5. Virginia Department of Health Professions: 8.3 Million Affected (May 2009)
Image via Virginia Department of Health Professions.
In mid-2009, a hacker reportedly breached a Virginia government health website used by state pharmacists and stole the personal information of 8.3 million Virginians. The hacker later taunted the government and FBI, demanding $10 million for the safe return of the information, which included patient records and prescriptions.
4. U.S. Office of Personnel Management (OPM): 21.5 Million (June 2015)
Image via Wikimedia Commons.
The Office of Personnel Management (OPM) manages the U.S. government’s employment records, both for employees and contractors, as well as certain personal information for civilian federal agencies. In mid-2015, the OPM announced it had discovered two separate (but linked) intrusions that affected an estimated 21.5 million people. Reportedly, the data was not encrypted at the time of the breach.
3. U.S. Department of Veteran Affairs: 26.5 Million Affected (May 2006)
Image via VA.gov.
In May 2006, a laptop containing sensitive VA information was lost. The result: private and sensitive information – names, dates of birth, and Social Security numbers, among other information – for 26.5 million veterans was compromised.
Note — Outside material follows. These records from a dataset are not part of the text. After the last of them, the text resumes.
Lemma holds_backs D id cp d :
  holds D id cp d -> exists r, r ∈ D /\ backs id (mirror_of cp d) r.
Proof.
  intros (r & Hr & Ht & Hcp & Hd & Hn). exists r. split; [done|]. unfold backs. simpl. by rewrite Hn.
Qed.

(** The decision is in the ledger before the tables show it. *)
Lemma keeps_first_decision {A} id cp d fields (a : A) :
  keeps (_ ← ensure_ledger_decision id cp d; _ ← insert_decision id (mirror_of cp d);
         _ ← update_jobs (with_id id) decided_job; _ ← event_ id "owner_decision_recorded" fields; mret a).
Proof.
  intros D0. eapply triple_bind.
  { apply (grown_safe D0 _ (fun _ D => holds D id cp d)). intros D T. apply ledger_ensure_spec. }
  intros []. eapply triple_bind; [|intros []; eapply triple_bind; [|intros n; eapply triple_bind]].
  - eapply triple_conseq; [apply insert_decision_safe| |intros a0 s Hs; exact Hs|intros e s Hs; exact Hs].
    intros s. apply safe_weaken. intros D ds. apply holds_backs.
  - eapply triple_conseq; [apply safe_update|intros s Hs; exact Hs|intros a0 s Hs; exact Hs|intros e s; apply safe_any].
  - apply record_event_safe.
  - intros []. by apply triple_ret.
Qed.

(** The ledger's row, read back, backs what the mirror gets. *)
Lemma row_backs D id row d :
  row_from D id (Some row) -> owner_decision (dw_decision row) (dw_rejection_note row) = Ok d ->
  exists r, r ∈ D /\ backs id (mirror_of (dw_checkpoint_id row) d) r.
Proof.
  intros Hrow Hd. destruct (Hrow row eq_refl) as (raw & Hin & Hid & Hp). exists raw. split; [done|].
  apply owner_decision_Ok in Hd as (Hdec & Hnote & Hstrip & _).
  unfold parse_decision in Hp. destruct (of_value (dr_decision raw)) as [x|] eqn:Hx; [|done].
  apply of_value_Some in Hx. invert_checks. cbn [dw_checkpoint_id dw_decision dw_rejection_note] in *.
  unfold backs, mirror_of. cbn [dc_checkpoint_id dc_decision dc_rejection_note].
  split_and!; try congruence. rewrite Hnote. by rewrite normalize_note_idem.
Qed.

Lemma found_mirror (id : string) ds (c : Decision) :
  snd <$> List.find (fun r => bool_decide (r.1 = id)) ds = Some c -> (id, c) ∈ ds.
Proof.
  destruct (List.find _ ds) as [[i x]|] eqn:Hf; [|done]. intros [= ->].
  apply find_some in Hf as [Hin <-%bool_decide_eq_true]. by apply list_elem_of_In.
Qed.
Three years later, the VA agreed to pay $20 million to settle a class-action lawsuit – at the taxpayers’ expense, of course.
2. National Archives and Records Administration (NARA): 76 Million Affected (October 2009)
Image David Samuel, User:Hellodavey1902 - Own work, CC BY-SA 3.0, Link
Veterans took another hit in 2009. When a hard drive malfunctioned, the National Archives and Records Administration (NARA) sent it to GMRI, their IT contractor, for repairs. The problem: the hard drive contained the highly sensitive information for a reported 76 million veterans, and NARA forgot to wipe the drive before sending it off-premises.
1. U.S. Voter Database: 191 Million Affected (December 2015)
In the largest government data breach to date, a database of 191 million voters was exposed in late 2015. Again, and almost unfathomably, the problem came down to human error and oversight: the database was incorrectly configured and exposed on the open Internet. It contained the personal information – names, dates of birth, party affiliations, emails, addresses, and more – of all registered voters in the 50 states and the District of Columbia.